However, we need funding for road maintenance and construction, and as gas runs out and people are forced to adopt other means of transportation, such as electric, revenues from gas taxes will diminish. Thus, while we must tax gas to preserve petroleum, we should not rely on gas tax revenues for something as critical as roads. We therefore need a separate road tax based on road usage. Some sort of tax that takes into account miles driven and the weight of the vehicle, thus representing wear and tear on the roads and occupation of available road space.

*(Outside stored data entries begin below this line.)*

(** X27. The rank error relative to the stream. Let the constructor have
    computed [m] sections, [1 <= m < 64], with [2 * k * m < 2^63]. After
    [N <= k * (2^m - 1)] items have been inserted at level 0 into a fresh
    sketch with a positive even section size and the sketch has been
    closed, every compaction took at most half of its buffer, and for
    every query [x] the estimated rank differs from the number of
    inserted items less than [x] by at most [(Depth + 1) * N / k],
    whatever the coins showed. *)
Theorem rank_error_relative options m fuel items coins (s : t T) coins' s' x :
  0 < k options -> Z.even (k options) = true ->
  log2_ceil (n options) (k options) = m -> 1 <= m < 64 ->
  2 * k options * m < 2 ^ 63 ->
  Z.of_nat (length items) <= k options * (2 ^ m - 1) ->
  Z.of_nat (length items) < 2 ^ 64 - 2 ->
  Insert_all T_lt log2_ceil rest_order fuel (new log2_ceil options) items coins
    = Returns (s, coins') ->
  Close T_lt T_empty s = Returns s' ->
  Forall schedule_halved (compactors_ s)
  /\ k options
     * Z.abs (EstimateRank T_lt s' x
              - Z.of_nat (length (List.filter (fun t => T_lt t x) items)))
     <= (Depth s + 1) * Z.of_nat (length items).
Proof.
  intros Hk0 Heven Hm Hm64 Hcap HN Hlen Hrun Hclose.
  assert (Hk : 0 < k options < 2 ^ 64) by nia.
  assert (Hreach : sketch_reachable T_lt log2_ceil rest_order options s).
  { eapply Insert_all_reachable; [apply sr_new|exact Hrun]. }
  pose proof (fun i c =>
                Insert_all_load T_lt log2_ceil rest_order rest_order_perm
                  options Hk Heven fuel items coins s coins' i c Hlen Hrun)
    as Hload.
  destruct (sketch_reachable_levels T_lt log2_ceil rest_order options s Hreach)
    as [(_ & _ & Hsize & _ & Hshares) _].
  assert (Hhalved : Forall schedule_halved (compactors_ s)).
  { rewrite Forall_lookup. intros i c Hc.
    rewrite Forall_lookup in Hshares.
    destruct (Hshares i c Hc) as (Hkc & _ & Hmax).
    cbn [Compactor.new Compactor.max_buffer_size] in Hmax.
    rewrite Hm in Hmax.
    rewrite (wrap64_small (2 * k options)) in Hmax by nia.
    rewrite wrap64_small in Hmax by nia.
    apply (schedule_halved_small c m).
    - lia.
    - exact Hm64.
    - rewrite Hmax, Hkc. reflexivity.
    - lia.
    - specialize (Hload i c Hc).
      assert (Hp : 0 < 2 ^ Z.of_nat i) by (apply Z.pow_pos_nonneg; lia).
      assert (Hkc1 : k options * Compactor.C c <= k options * (2 ^ m - 1))
        by nia.
      nia. }
  split; [exact Hhalved|].
  destruct (sketch_reachable_unclosed T_lt log2_ceil rest_order options s
              Hreach) as [Hempty _].
  rewrite (EstimateRank_level_sum T_lt T_empty T_lt_irrefl T_lt_trans
             T_lt_cotrans s s' x Hempty Hclose).
  destruct (for_each_drift T_lt log2_ceil rest_order rest_order_perm options
              Hk Heven x fuel 0 (Z.le_refl 0)
              (fun s0 e0 cn0 s0' cn0' =>
                 Insert_drift T_lt log2_ceil rest_order rest_order_perm
                   T_lt_irrefl T_lt_trans T_lt_cotrans options Hk Heven x
                   fuel 0 s0 e0 cn0 s0' cn0' (Z.le_refl 0))
              items (new log2_ceil options) coins s coins')
    as [_ Hdrift].
  - apply new_sketch_inv. intros h. apply new_level_ok; assumption.
  - cbn. lia.
  - exact Hrun.
  - exact Hhalved.
  - cbn [new compactors_ level_sum Compactor.buffer Compactor.C Compactor.new
           List.filter length] in Hdrift.
    change (2 ^ 0) with 1 in Hdrift.
    pose proof (level_sum_counters_le (k options) (Z.of_nat (length items))
                  (compactors_ s) 0 (Z.le_refl 0)) as Hsum.
    unfold Depth. rewrite <- Hsize.
    assert (Hall : forall i c, compactors_ s !! i = Some c ->
               2 ^ (0 + Z.of_nat i) * (k options * Compactor.C c)
               <= Z.of_nat (length items)).
    { intros i c Hc. specialize (Hload i c Hc). rewrite Z.add_0_l.
      assert (Hp : 0 < 2 ^ Z.of_nat i) by (apply Z.pow_pos_nonneg; lia).
      nia. }
    specialize (Hsum Hall).
    nia.
Qed.

End FlowTheorems.

(** * Insertions that cannot fail *)

(** A compaction at a counter of at most [2^m - 1] fits a buffer of
    [2 * k * m] items. *)
Lemma elements_to_compact_fits {T} (c : Compactor.t T) m :
  0 < Compactor.k c -> 1 <= m < 64 ->
  Compactor.max_buffer_size c = 2 * Compactor.k c * m ->
  Compactor.max_buffer_size c < 2 ^ 63 ->
  0 <= Compactor.C c <= 2 ^ m - 1 ->
  Compactor.elements_to_compact c <= Compactor.max_buffer_size c.
Proof.
  intros Hk Hm Hmax Hlt HC.
  assert (HC64 : uint64 (Compactor.C c)).
  { unfold uint64. split; [lia|].
    assert (2 ^ m < 2 ^ 64) by (apply Z.pow_lt_mono_r; lia). lia. }
  destruct (sections_to_compact_spec _ HC64) as (t & Ht & _ & Hsec).
  pose proof (trailing_ones_lower _ _ (proj1 HC) Ht) as Hlow.
  assert (Ht0 : 0 <= t) by apply Ht.
  assert (Htm : t <= m).
  { destruct (Z.le_gt_cases t m) as [|Hgt]; [assumption|exfalso].
    assert (2 ^ m < 2 ^ t) by (apply Z.pow_lt_mono_r; lia). lia. }
  unfold Compactor.elements_to_compact, Compactor.elements_to_compact_at.
  rewrite Hsec, Hmax.
  assert ((t + 1) * Compactor.k c <= (m + 1) * Compactor.k c) by nia.
  rewrite wrap64_small; nia.
Qed.

Section Progress.
Context {T : Type}.
Variable T_lt : T -> T -> bool.
Variable log2_ceil : Z -> Z -> Z.
Variable rest_order : list T -> list T -> list T.
Hypothesis rest_order_perm :
  forall buf rest, Permutation (rest_order buf rest) rest.

(** [Compactor::Insert] returns when the compaction it may need fits the
    buffer and the buffer is smaller than a vector can be. *)
Lemma Compactor_Insert_returns (c : Compactor.t T) element coins :
  uint64 (Compactor.max_buffer_size c) ->
  Compactor.max_buffer_size c < vector_max_size ->
  Z.of_nat (length (Compactor.buffer c)) <= Compactor.max_buffer_size c ->
  Compactor.elements_to_compact c <= Compactor.max_buffer_size c ->
  exists r, Compactor.Insert T_lt rest_order c element coins = Returns r.
Proof.
  intros Hmax Hvec Hlen Hfit. unfold Compactor.Insert.
  destruct (Z.eqb_spec (Z.of_nat (length (Compactor.buffer c)))
              (Compactor.max_buffer_size c)) as [Hfull|Hroom].
  - rewrite (compact_fits T_lt rest_order rest_order_perm c coins
               Hmax Hfull Hfit).
    cbn [bind]. unfold push_back.
    cbn [Compactor.buffer Compactor.set_C Compactor.set_buffer].
    pose proof (wrap64_range
                  (Compactor.sections_to_compact (Compactor.C c)
                   * Compactor.k c)) as Hetc.
    fold (Compactor.elements_to_compact_at (Compactor.k c) (Compactor.C c))
      in Hetc.
    fold (Compactor.elements_to_compact c) in Hetc.
    destruct (Z.ltb_spec
                (Z.of_nat
                   (length
                      (take
                         (Z.to_nat
                            (Compactor.max_buffer_size c
                             - Compactor.elements_to_compact c))
                         (Compactor.partial_sort_back T_lt rest_order
                            (Z.to_nat
                               (Compactor.max_buffer_size c
                                - Compactor.elements_to_compact c))
                            (Compactor.buffer c)))))
                vector_max_size) as [|Hge].
    + cbn [bind]. eexists. reflexivity.
    + exfalso. rewrite length_take in Hge. lia.
  - cbn [bind]. unfold push_back.
    destruct (Z.ltb_spec (Z.of_nat (length (Compactor.buffer c)))
                vector_max_size) as [|Hge].
    + cbn [bind]. eexists. reflexivity.
    + lia.
Qed.

Variable options : RelativeErrorQuantilesSketch.RelativeErrorQuantilesSketchOptions.
Hypothesis k_positive : 0 < RelativeErrorQuantilesSketch.k options < 2 ^ 64.
Hypothesis k_even : Z.even (RelativeErrorQuantilesSketch.k options) = true.
Variable m : Z.
Hypothesis sections :
  log2_ceil (RelativeErrorQuantilesSketch.n options)
    (RelativeErrorQuantilesSketch.k options) = m.
Hypothesis m_range : 1 <= m < 64.
Hypothesis cap_small : 2 * RelativeErrorQuantilesSketch.k options * m < 2 ^ 63.
(** The number of items of the stream. *)
Variable B : Z.
Hypothesis B_regime : B <= RelativeErrorQuantilesSketch.k options * (2 ^ m - 1).
Hypothesis B_small : B < 2 ^ 64 - 2.

Import RelativeErrorQuantilesSketch.

Abbreviation Sketch_Insert :=
  (RelativeErrorQuantilesSketch.Insert T_lt log2_ceil rest_order).
Abbreviation level := (level_ok (T:=T) log2_ceil options).
Abbreviation shares :=
  (fun c : Compactor.t T =>
     Compactor.k c = k options /\ Compactor.n c = n options
     /\ Compactor.max_buffer_size c
        = Compactor.max_buffer_size
            (Compactor.new (T:=T) log2_ceil (k options) (n options) 0)).
Abbreviation crowd cs :=
  (level_sum 1
     (fun c : Compactor.t T =>
        Z.of_nat (length (Compactor.buffer c)) + Compactor.C c) 0 cs).
Abbreviation fed cs :=
  (forall i (c : Compactor.t T), cs !! S i = Some c -> 1 <= received c).
(** Level [h] can take [q] more items of a stream of [B] items. *)
Abbreviation room h q cs :=
  (forall i,
     net_inflow (T:=T) cs i + (if Nat.eqb i (Z.to_nat h) then q else 0)
     <= if Nat.eqb i 0 then B else 0).

Lemma cap_value :
  Compactor.max_buffer_size
    (Compactor.new (T:=T) log2_ceil (k options) (n options) 0)
  = 2 * k options * m.
Proof.
  cbn [Compactor.new Compactor.max_buffer_size]. rewrite sections.
  rewrite (wrap64_small (2 * k options)) by nia.
  apply wrap64_small. nia.
Qed.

I've been driving an electric Zap Xebra for about two years now, putting more miles on the Xebra than on the stinker. And I'm hoping to be driving a freeway-capable conversion car soon. I would have no objection to paying my fair share of the road tax.
 
This is not theory. We’ve seen it happen. In 2008, when the price of gas shot abruptly past $4 a gallon, Americans cut back sharply on their driving. Total miles driven on American highways declined for the first time since 1980 and gas use fell more than 4 percent. General Motors ditched the Hummer, and gas-guzzling pickups were briefly dislodged from the perch they had occupied since 1992 as the nation’s most popular light vehicle.


http://www.nytimes.com/2012/09/12/business/fuel-efficiency-standards-have-costs-of-their-own.html?_r=1
 
The thing is that cars and light trucks (even Hummers) do zero damage to the roads (other than taking out a few lamp/utility posts, signs, and guard rails and wearing out the road markings). The majority of road damage is caused by heavy trucks and frost heaving. The heavy trucks don't pay anywhere near their share of the damage they cause so basically light vehicle taxes subsidize the trucking industry (which is why rail doesn't compete in many cases).

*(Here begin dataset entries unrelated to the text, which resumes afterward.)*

(** Scenario: the variable is gone, the connection is not. *)
Lemma authorize_cached_ignores_env_witness :
  authorize online (form "user@example.com" "123456") warm
  = authorize unconfigured (form "user@example.com" "123456") warm.
Proof.
  apply (authorize_cached_ignores_env online unconfigured warm);
    [by eexists | reflexivity | reflexivity].
Defined.

Lemma cached_connection_kept_witness :
  sql (getDb unconfigured warm).2 = Some conn ∧
  (∀ e, sql (getUser unconfigured e warm).2 = Some conn) ∧
  (∀ credentials,
     sql (authorize unconfigured credentials warm).2 = Some conn).
Proof. apply (cached_connection_kept unconfigured warm). reflexivity. Defined.

(** Scenario: a call during an outage, then the same call after it. *)
Lemma authorize_unaffected_by_earlier_call_witness :
  (authorize online (form "user@example.com" "123456")
     (authorize outage (form "user@example.com" "123456") fresh).2).1
  = (authorize online (form "user@example.com" "123456") fresh).1.
Proof. apply (authorize_unaffected_by_earlier_call outage online). reflexivity. Defined.

Lemma authorize_round_trips_witness :
  queries (trace (authorize outage (form "user@example.com" "123456") fresh).2)
  = (queries (trace fresh) + 1)%nat.
Proof.
  apply (authorize_round_trips outage fresh _) with "user@example.com" "123456".
  - unfold valid_shaped; split_and!; first [run | simpl; lia].
  - eexists. reflexivity.
Defined.

Lemma misconfiguration_reported_as_fetch_error_witness :
  (∀ e, getUser unconfigured e fresh =
        (Throw fetch_error,
         logged fresh (ConsoleError "Failed to fetch user:" config_error))) ∧
  (∀ credentials data, safeParse credentials = Some data →
     (authorize unconfigured credentials fresh).1 = Throw fetch_error).
Proof.
  apply (misconfiguration_reported_as_fetch_error unconfigured fresh); reflexivity.
Defined.

Lemma getDb_fresh_connection_witness :
  POSTGRES_URL online = Some url ∧ url ≠ "" ∧
  conn_ssl conn = "require" ∧
  sql (getDb online fresh).2 = Some conn ∧
  trace (getDb online fresh).2 = [].
Proof.
  apply (getDb_fresh_connection online fresh conn); reflexivity.
Defined.

Lemma getUser_lookup_sound_witness :
  alice ∈ users online ∧ email alice = "user@example.com".
Proof.
  apply (getUser_lookup_sound online fresh "user@example.com"). run.
Defined.

(** Scenario: the ledger holds two invoices of 666 for Acme and one that
    points nowhere. *)
Lemma GET_success_witness :
  Route.GET online ledger idle =
  (Ok {| Route.status := 200;
         Route.body := Route.JsonRows
           [ {| Route.amount := 666; Route.name := "Acme" |};
             {| Route.amount := 666; Route.name := "Acme" |} ] |},
   {| Route.sql := Some conn;
      Route.trace := [Route.InvoiceQuery conn] |}).
Proof. apply (GET_success online ledger idle); reflexivity. Defined.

Basically, this is another excuse for a tax grab.
 
The thing is that cars and light trucks (even Hummers) do zero damage to the roads ....

Ridiculous assertion.

Take a 2 mile piece of road.

On the first half, drive 1 mile, turn around and drive back in a Smart Car. Repeat 10,000 times.

At the same time do the same thing on the 2nd mile with a Hummer.

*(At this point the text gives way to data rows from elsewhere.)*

(** X6: [merge] strings the points of the curves together, in the order
    of the curves, under the type [merged]; the metadata and the source
    shapes of the curves are not carried over. *)
Theorem merge_concatenates (now : Z) (cyclogons : list Cyclogon.t) :
  merge now cyclogons
  = Cyclogon.mk "merged" None (concat (map getPoints cyclogons)) ∅ now.
Proof.
  unfold merge.
  destruct (decide (length cyclogons = 0%nat)) as [H | _].
  { destruct cyclogons; [reflexivity | discriminate]. }
  change (Cyclogon.mk "merged" None (concat (map getPoints cyclogons)) ∅ now)
    with (with_points (Cyclogon.new now "merged" None)
            (_points (Cyclogon.new now "merged" None)
             ++ concat (map getPoints cyclogons))).
  generalize (Cyclogon.new now "merged" None) as m.
  induction cyclogons as [| c cs IH]; intros m.
  - cbn [fold_left map concat]. rewrite app_nil_r.
    destruct m; reflexivity.
  - cbn [fold_left map concat]. rewrite IH, addPoints_points.
    cbn [_points with_points]. rewrite <- app_assoc. reflexivity.
Qed.

Lemma distanceTo_fin (p : Sample) (u0 v0 : R) :
  finite_sample p ->
  exists d : R, 0 <= d /\ distanceTo p (mkNPoint (JS.Fin u0) (JS.Fin v0)) = JS.Fin d.
Proof.
  intros Hp. finite_coords p Hp u v.
  unfold distanceTo, pow2. cbn [x y nx ny JS.sub JS.add JS.neg].
  exists (sqrt ((u + - u0) * (u + - u0) + (v + - v0) * (v + - v0))).
  split; [apply sqrt_pos | exact (sqrt_sum_squares_fin _ _)].
Qed.

(** The search loop of [findClosestPoint] from a finite best distance,
    over the points numbered from [n]. *)
Lemma closest_fold (position : NPoint) (l : list Sample) (n i0 : nat)
    (m0 : JS.num) :
  (forall p, p ∈ l -> JS.is_finite (distanceTo p position)) ->
  JS.is_finite m0 ->
  exists (i : nat) (m : JS.num),
    fold_left
      (fun (st : nat * JS.num) (ip : nat * Sample) =>
         let '(i, p) := ip in
         let distance :=
           JS.sqrt (pow2 (x p -j nx position) +j pow2 (y p -j ny position)) in
         if JS.lt distance (snd st) then (i, distance) else st)
      (imap (fun i p => ((n + i)%nat, p)) l) (i0, m0)
    = (i, m)
    /\ JS.is_finite m
    /\ JS.le m m0 = true
    /\ (forall j q, l !! j = Some q -> JS.le m (distanceTo q position) = true)
    /\ ((i = i0 /\ m = m0)
        \/ exists j q,
             i = (n + j)%nat /\ l !! j = Some q /\ m = distanceTo q position
             /\ JS.lt m m0 = true
             /\ forall j' q', (j' < j)%nat -> l !! j' = Some q' ->
                  JS.lt m (distanceTo q' position) = true).
Proof.
  revert n i0 m0.
  induction l as [| p l IH]; intros n i0 m0 Hl Hm0.
  - exists i0, m0. cbn [imap fold_left].
    split; [reflexivity |]. split; [exact Hm0 |].
    split; [destruct m0; try contradiction; cbn; apply bool_decide_eq_true; lra |].
    split; [intros j q H; rewrite lookup_nil in H; discriminate |].
    left. split; reflexivity.
  - cbn [imap fold_left].
    change (JS.sqrt (pow2 (x p -j nx position) +j pow2 (y p -j ny position)))
      with (distanceTo p position).
    assert (JS.is_finite (distanceTo p position)) as Hp
      by (apply Hl, elem_of_cons; left; reflexivity).
    assert (forall q, q ∈ l -> JS.is_finite (distanceTo q position)) as Hl'
      by (intros q Hq; apply Hl, elem_of_cons; right; exact Hq).
    destruct (distanceTo p position) as [dp | | |] eqn:Edp; try contradiction.
    destruct m0 as [r0 | | |]; try contradiction.
    cbn [snd].
    assert (imap ((fun (i : nat) (p : Sample) => ((n + i)%nat, p)) ∘ S) l
            = imap (fun i p => ((S n + i)%nat, p)) l) as ->.
    { apply imap_ext. intros i q _. cbn. f_equal. lia. }
    destruct (JS.lt (JS.Fin dp) (JS.Fin r0)) eqn:Elt.
    + cbn [JS.lt] in Elt. apply bool_decide_eq_true in Elt.
      destruct (IH (S n) (n + 0)%nat (JS.Fin dp) Hl' I)
        as (i & m & Hfold & Hfin & Hle & Hall & Hcase).
      exists i, m. split; [exact Hfold |]. split; [exact Hfin |].
      destruct m as [r | | |]; try contradiction.
      cbn [JS.le] in Hle. apply bool_decide_eq_true in Hle.
      split; [cbn [JS.le]; apply bool_decide_eq_true; lra |].
      split.
      { intros [| j] q Hq; cbn in Hq.
        - injection Hq as <-. rewrite Edp. cbn [JS.le].
          apply bool_decide_eq_true. lra.
        - apply (Hall j q Hq). }
      right. destruct Hcase as [[-> Em] | (j & q & -> & Hq & Em & Hlt & Hfirst)].
      * exists 0%nat, p. injection Em as ->.
        split; [reflexivity |]. split; [reflexivity |].
        split; [symmetry; exact Edp |].
        split; [cbn [JS.lt]; apply bool_decide_eq_true; lra |].
        intros j' q' Hj'. lia.
      * exists (S j), q. split; [lia |]. split; [exact Hq |].
        split; [exact Em |].
        cbn [JS.lt] in Hlt. apply bool_decide_eq_true in Hlt.
        split; [cbn [JS.lt]; apply bool_decide_eq_true; lra |].
        intros [| j'] q' Hj' Hq'; cbn in Hq'.
        -- injection Hq' as <-. rewrite Edp. cbn [JS.lt].
           apply bool_decide_eq_true. lra.
        -- apply (Hfirst j' q'); [lia | exact Hq'].
    + cbn [JS.lt] in Elt. apply bool_decide_eq_false in Elt.
      destruct (IH (S n) i0 (JS.Fin r0) Hl' I)
        as (i & m & Hfold & Hfin & Hle & Hall & Hcase).
      exists i, m. split; [exact Hfold |]. split; [exact Hfin |].
      destruct m as [r | | |]; try contradiction.
      cbn [JS.le] in Hle. apply bool_decide_eq_true in Hle.
      split; [cbn [JS.le]; apply bool_decide_eq_true; lra |].
      split.
      { intros [| j] q Hq; cbn in Hq.
        - injection Hq as <-. rewrite Edp. cbn [JS.le].
          apply bool_decide_eq_true. lra.
        - apply (Hall j q Hq). }
      destruct Hcase as [[-> Em] | (j & q & -> & Hq & Em & Hlt & Hfirst)].
      * left. split; [reflexivity | exact Em].
      * right. exists (S j), q. split; [lia |]. split; [exact Hq |].
        split; [exact Em |]. split; [exact Hlt |].
        cbn [JS.lt] in Hlt. apply bool_decide_eq_true in Hlt.
        intros [| j'] q' Hj' Hq'; cbn in Hq'.
        -- injection Hq' as <-. rewrite Edp. cbn [JS.lt].
           apply bool_decide_eq_true. lra.
        -- apply (Hfirst j' q'); [lia | exact Hq'].
Qed.

(** X7: on a curve with points at a finite distance of [position],
    [findClosestPoint] answers a point of the curve with its index and
    its distance; no point of the curve is nearer, and every point before
    it is farther.  It answers [null] on the empty curve only. *)
Theorem findClosestPoint_nearest (c : Cyclogon.t) (position : NPoint) :
  (findClosestPoint c position = None <-> _points c = [])
  /\ (_points c <> [] ->
      (forall p, p ∈ _points c -> JS.is_finite (distanceTo p position)) ->
      exists r,
        findClosestPoint c position = Some r
        /\ _points c !! cl_index r = Some (cl_point r)
        /\ cl_distance r = distanceTo (cl_point r) position
        /\ forall j q, _points c !! j = Some q ->
             JS.le (cl_distance r) (distanceTo q position) = true
             /\ ((j < cl_index r)%nat ->
                 JS.lt (cl_distance r) (distanceTo q position) = true)).
Proof.
  assert (forall l (st : nat * JS.num) (n : nat),
            let r :=
              fold_left
                (fun (st : nat * JS.num) (ip : nat * Sample) =>
                   let '(i, p) := ip in
                   let distance :=
                     JS.sqrt (pow2 (x p -j nx position)
                              +j pow2 (y p -j ny position)) in
                   if JS.lt distance (snd st) then (i, distance) else st)
                (imap (fun i p => ((n + i)%nat, p)) l) st in
            r.1 = st.1 \/ (n <= r.1 < n + length l)%nat) as Hrange.
  { induction l as [| p l IH]; intros st n; [left; reflexivity |].
    cbn [imap fold_left].
    assert (imap ((fun (i : nat) (p : Sample) => ((n + i)%nat, p)) ∘ S) l
            = imap (fun i p => ((S n + i)%nat, p)) l) as ->.
    { apply imap_ext. intros i q _. cbn. f_equal. lia. }
    cbn [length]. destruct (JS.lt _ st.2).
    - destruct (IH ((n + 0)%nat,
                    JS.sqrt (pow2 (x p -j nx position)
                             +j pow2 (y p -j ny position))) (S n))
        as [H | H]; cbn [fst] in H; right; cbn zeta in *; lia.
    - destruct (IH st (S n)) as [H | H]; [left; exact H | right; cbn zeta in *; lia]. }
  split.
  - unfold findClosestPoint.
    destruct (decide (length (_points c) = 0%nat)) as [H0 | Hne].
    { split; [intros _; destruct (_points c); [reflexivity | discriminate]
             | reflexivity]. }
    split; [| intros E; rewrite E in Hne; contradiction].
    intros Hnone. exfalso.
    pose proof (Hrange (_points c) (0%nat, JS.PInf) 0%nat) as H.
    cbn zeta in H. cbn [fst] in H.
    change (fun (i : nat) (p : Sample) => ((0 + i)%nat, p))
      with (fun (i : nat) (p : Sample) => (i, p)) in H.
    destruct (fold_left _ _ _) as [closestIndex minDistance] eqn:Efold.
    cbn [fst] in H.
    destruct (_points c !! closestIndex) as [pt |] eqn:Elook;
      [discriminate |].
    apply lookup_ge_None in Elook. lia.
  - intros Hne Hfin. unfold findClosestPoint.
    destruct (_points c) as [| p l] eqn:E; [contradiction |].
    destruct (decide (length (p :: l) = 0%nat)) as [H0 | _]; [discriminate |].
    cbn [imap fold_left snd].
    assert (imap ((fun (i : nat) (p : Sample) => (i, p)) ∘ S) l
            = imap (fun i p => ((1 + i)%nat, p)) l) as ->.
    { apply imap_ext. intros i q _. reflexivity. }
    change (JS.sqrt (pow2 (x p -j nx position) +j pow2 (y p -j ny position)))
      with (distanceTo p position).
    assert (JS.is_finite (distanceTo p position)) as Hp
      by (apply Hfin, elem_of_cons; left; reflexivity).
    assert (forall q, q ∈ l -> JS.is_finite (distanceTo q position)) as Hl
      by (intros q Hq; apply Hfin, elem_of_cons; right; exact Hq).
    destruct (distanceTo p position) as [dp | | |] eqn:Edp; try contradiction.
    cbn [JS.lt].
    destruct (closest_fold position l 1 0 (JS.Fin dp) Hl I)
      as (i & m & Hfold & Hm & Hle & Hall & Hcase).
    cbn zeta in Hfold. rewrite Hfold.
    destruct m as [r | | |]; try contradiction.
    cbn [JS.le] in Hle. apply bool_decide_eq_true in Hle.
    destruct Hcase as [[-> Em] | (j & q & -> & Hq & Em & Hlt & Hfirst)].
    + injection Em as ->. cbn [lookup list_lookup mbind option_bind].
      eexists. split; [reflexivity |]. cbn [cl_index cl_point cl_distance].
      split; [reflexivity |]. split; [symmetry; exact Edp |].
      intros [| j] q Hq; cbn in Hq.
      * injection Hq as <-. rewrite Edp. split; [| lia].
        cbn [JS.le]. apply bool_decide_eq_true. lra.
      * split; [apply (Hall j q Hq) | lia].
    + change ((p :: l) !! (1 + j)%nat) with (l !! j). rewrite Hq.
      cbn [mbind option_bind].
      eexists. split; [reflexivity |]. cbn [cl_index cl_point cl_distance].
      split; [exact Hq |]. split; [exact Em |].
      cbn [JS.lt] in Hlt. apply bool_decide_eq_true in Hlt.
      intros [| j'] q' Hq'; cbn in Hq'.
      * injection Hq' as <-. rewrite Edp. split.
        -- cbn [JS.le]. apply bool_decide_eq_true. lra.
        -- intros _. cbn [JS.lt]. apply bool_decide_eq_true. lra.
      * split; [apply (Hall j' q' Hq') |].
        intros Hj'. apply (Hfirst j' q'); [lia | exact Hq'].
Qed.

At the end which road will have more "zero damage"?
 
Ridiculous assertion.

Take a 2 mile piece of road.

On the first half, drive 1 mile, turn around and drive back in a Smart Car. Repeat 10,000 times.

At the same time do the same thing on the 2nd mile with a Hummer.

At the end which road will have more "zero damage"?
Have you done this test? Otherwise, you're just going with gut feel which is a terrible measurement.

It's all about tolerances. I can rest my 2 ton car on my concrete driveway outside thousands of times with no impact. Park one tank that weighs 10s of tons and it'll crack instantly.
 
Here's a quote related to actual studies that have been done.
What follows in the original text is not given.